The 802.11ad standard is seen as a compliment to existing 2.4GHz supporting wifi hardware, which only just started to deliver speeds of over 1Gbps after the related 802.11ac standard began to squeeze more out of the 5GHz band last year. Crucially 802.11ad adds a “fast session transfer” feature, which enables wireless devices to seamlessly transition between 60GHz and the legacy 2.4GHz and 5GHz bands.
Bruce Kraemer, Chair of the IEEE802.11 WLAN Working Group, said:
“IEEE 802.11 is undergoing a continuous process of refinement and innovation to address the evolving needs of the marketplace, and there is no better proof of that fact than IEEE 802.11ad.
By migrating up to the next ISM band (60 GHz), we break ground on new spectrum for IEEE 802.11, enable an order of magnitude improvement in performance and enable usages that have never before been possible with existing IEEE 802.11 — namely wireless docking and streaming video.”

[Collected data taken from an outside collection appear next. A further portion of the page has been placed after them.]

(** Three numbers with slashes or dashes between them: 1, 2 or 4 digits, then 1
    or 2, then 1, 2, 4 or 5.  [None] is a [break] that leaves everything as it
    was; otherwise the numbers and the text after them. *)
Definition digit (s : list Z) : option (Z * list Z) :=
  match s with
  | c :: r => if isdig c then Some (c - 48, r) else None
  | [] => None
  end.

(** An optional further digit of the number [n]. *)
Definition more (n : Z) (s : list Z) : Z * list Z :=
  match digit s with Some (d, r) => (n * 10 + d, r) | None => (n, s) end.

(** Optional digits 3 and 4, which come together. *)
Definition more2 (n : Z) (s : list Z) : option (Z * list Z) :=
  match digit s with
  | Some (d3, r) => '(d4, r) ← digit r; Some ((n * 10 + d3) * 10 + d4, r)
  | None => Some (n, s)
  end.

Definition slash (s : list Z) : option (list Z) :=
  if (char_at s 0 =? chr "/") || (char_at s 0 =? chr "-") then Some (tail s) else None.

Definition three_numbers (s : list Z) : option (Z * Z * Z * list Z) :=
  '(d, s) ← digit s;
  let '(n1, s) := more d s in
  '(n1, s) ← more2 n1 s;
  s ← slash s;
  '(d, s) ← digit s;
  let '(n2, s) := more d s in
  s ← slash s;
  '(d, s) ← digit s;
  let '(n3, s) := more d s in
  '(n3, s) ←
    match digit s with
    | Some (d3, r) => '(d4, r) ← digit r; Some (more ((n3 * 10 + d3) * 10 + d4) r)
    | None => Some (n3, s)
    end;
  if (char_at s 0 =? chr "T") && isdig (char_at s 1) then Some (n1, n2, n3, s)
  else if isdig (char_at s 0) || isalpha (char_at s 0) then None
  else Some (n1, n2, n3, s).

(** A two-digit year. *)
Definition century (n : Z) : Z := if n <? 70 then n + 2000 else if n <? 100 then n + 1900 else n.

(** "Now decide what the hell they are (DD/MM/YY or MM/DD/YY or
    [YY]YY/MM/DD)". *)
Definition date_case (cur : cursor) (st : scan_state) : scan_state * cursor :=
  if known (month st) then (st, cur)
  else
    match three_numbers cur.2 with
    | None => (st, cur)
    | Some (n1, n2, n3, s) =>
        let rest := advance (length cur.2 - length s) cur in
        let month_token n := token_of (n + int_of TT_JAN - 1) in
        let set d m y := (set_year (set_month (set_date st d) (month_token m)) y, rest) in
        if (31 <? n1) || (n1 =? 0) then
          if 12 <? n2 then (st, cur)
          else if 31 <? n3 then (st, cur)
          else set n3 n2 (century n1)
        else if (12 <? n1) && (12 <? n2) then (st, rest)
        else if 12 <? n1 then set n1 n2 (century n3)
        else set n2 n1 (century n3)
    end.
(** "Sun, 06 Nov 1994 08:49:37 GMT". *)
Definition rfc1123 (w d m y h mi s : Z) (z : zone_text) : list Z :=
  day_name w ++ str ", " ++ two d ++ str " " ++ month_name m ++ str " " ++ four y ++ str " "
  ++ clock h mi s ++ str " " ++ print_zone z.

(** "1995-06-17T23:11:25.342156Z". *)
Definition iso8601 (y m d h mi s us : Z) : list Z :=
  four y ++ str "-" ++ two (m + 1) ++ str "-" ++ two d ++ str "T" ++ clock h mi s ++ str "." ++ six us ++ str "Z".

(** The instant of a date and time of day, [zone] minutes ahead of GMT. *)
Definition civil_instant (y m d h mi s us zone : Z) : Z :=
  (civil_days y m d * 86400 + h * 3600 + mi * 60 + s - zone * 60) * 1000000 + us.

Definition date_valid (y m d : Z) : bool := (0 <=? m) && (m <? 12) && (1 <=? d) && (d <=? month_len y m).
Definition time_valid (h mi s us : Z) : bool :=
  (0 <=? h) && (h <? 24) && (0 <=? mi) && (mi <? 60) && (0 <=? s) && (s <? 60) && (0 <=? us) && (us <? 1000000).

(* ------------------------------------------------------------------ *)
(** * Digits *)

Lemma isdig_dig d : 0 <= d <= 9 -> isdig (dig d) = true.
Proof. intros; unfold isdig, dig; lia. Qed.

Lemma two_isdig n : 0 <= n < 100 -> Forall (fun c => isdig c = true) (two n).
Proof. intros; unfold two; repeat constructor; apply isdig_dig; zdiv. Qed.

Lemma number_two n : number (two n) = n.
Proof. unfold number, two, dig; cbn [foldl]; zdiv. Qed.

Lemma four_isdig n : 0 <= n < 10000 -> Forall (fun c => isdig c = true) (four n).
Proof. intros; unfold four; apply Forall_app; split; apply two_isdig; zdiv. Qed.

Ali Sadri, President and Chairman of the WiGig Alliance, added:
“Our members have worked closely with IEEE on developing the standard. We are excited to say that the WiGig MAC/PHY specification is completely aligned with the published 802.11ad standard. Gaining approval from a global standardization body gives WiGig Alliance additional international recognition and moves us one step closer to widespread industry adoption.”

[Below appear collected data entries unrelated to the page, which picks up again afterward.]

(* ===== verification/Resp.v ===== *)
(** The RESP decoder (src/thirdparty/resp/resp/{decoder,result,unique_value}.hpp),
    the parser behind the redis client codec.

    [decode] is fed whatever bytes have arrived and answers [Completed] with a
    value, [Incompleted] or [Error], with the number of bytes it used.  What it
    remembers in between is the state of the scalar being read and two stacks for
    the arrays that are still open, the outermost on top.  The functions call
    each other as in the code, with fuel; [None] is a failed assertion (a number
    of 32 characters or more overruns the local array [numstr]) or no fuel.  A
    [buffer] and a [unique_array] are their contents; allocation is assumed to
    succeed.

    The specification is a byte automaton with the open arrays innermost first
    ([feed]).  [decode_feed] shows that the decoder implements it, with fuel
    that is linear in the input, and so that it does not matter how the bytes are
    cut into pieces; [decode_wire] that every value a server can send is decoded
    to itself. *)
From Stdlib Require Import ZArith Lia.
From stdpp Require Import base option list.
From S2P Require Import Prelude StrUtils.
Import StrUtils.

Module Resp.

(* ------------------------------------------------------------------ *)
(** * Values and results *)

(** [unique_value], by its type. *)
Inductive value :=
  | Null
  | Str (s : list Z)
  | Err (s : list Z)
  | Integer (n : Z)
  | Bulk (s : list Z)
  | Arr (vs : list value).

Inductive result := Completed (size : nat) (v : value) | Incompleted (size : nat) | Error (size : nat).

Inductive state :=
  | st_start | st_string | st_string_lf | st_error_string | st_error_lf | st_integer | st_integer_lf
  | st_bulk_size | st_bulk_size_lf | st_bulk | st_bulk_cr | st_bulk_lf | st_array_size | st_array_size_lf.

Record decoder := mkDecoder {
  stat_ : state; bulk_size_ : Z; buf_ : list Z; array_stack_ : list Z; value_stack_ : list value }.

Definition decoder_new : decoder := mkDecoder st_start 0 [] [] [].

Definition set_stat s d := mkDecoder s (bulk_size_ d) (buf_ d) (array_stack_ d) (value_stack_ d).
Definition set_bulk_size n d := mkDecoder (stat_ d) n (buf_ d) (array_stack_ d) (value_stack_ d).
Definition set_buf b d := mkDecoder (stat_ d) (bulk_size_ d) b (array_stack_ d) (value_stack_ d).
Definition push_value v d := mkDecoder (stat_ d) (bulk_size_ d) (buf_ d) (array_stack_ d) (v :: value_stack_ d).
Definition push_array n d := mkDecoder (stat_ d) (bulk_size_ d) (buf_ d) (n :: array_stack_ d) (value_stack_ d).
Definition set_stacks a v d := mkDecoder (stat_ d) (bulk_size_ d) (buf_ d) a v.

(** A plain [char] is signed: the bytes from 128 on are negative. *)
Definition ischar (c : Z) : bool := c <? 128.
Definition isctrl (c : Z) : bool := (c <=? 31) || (c =? 127).

(** [std::strtol] on a text of digits and dashes that ends with a newline. *)
Definition strtol (s : list Z) : Z :=
  let '(neg, ds) := match s with 45 :: s' => (true, take_digits s') | _ => (false, take_digits s) end in
  let n := if neg : bool then - dec_value ds else dec_value ds in
  Z.max (- 2 ^ 63) (Z.min n (2 ^ 63 - 1)).

(** The number in [buf_], through the array of 32 characters. *)
Definition buf_number (b : list Z) : option Z := if Nat.ltb (length b) 32 then Some (strtol b) else None.

(** [return result(completed, n, get_result())] after pushing [v]. *)
Definition completed (n : nat) (v : value) (d : decoder) : option (decoder * result) :=
  match value_stack_ (push_value v d) with
  | uv :: vs => Some (set_stacks (array_stack_ d) vs d, Completed n uv)
  | [] => None
  end.

Definition error (n : nat) (d : decoder) : option (decoder * result) := Some (set_stat st_start d, Error n).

The primary intention of 802.11ad is to allow faster networking speeds in dense deployment environments and or ultrafast speeds in the home, which is partly achieved because 60GHz has a shorter range and thus other networks are far less likely to intercept and interfere with your connection (more secure). It will also help local wireless networking kit to keep pace with the new generation of fibre optic based fixed line broadband ISP products.
But when will we be able to buy the first kit? Several 60GHz devices are currently being demonstrated at the 2013 CES event in Las Vegas and the first commercial products should launch sometime this year (possibly Q3 or Q4 after certification of new kit). ABI Research recently forecast that, by 2016, annual shipments of devices with both Wi-Fi and WiGig technology will reach 1.8 billion.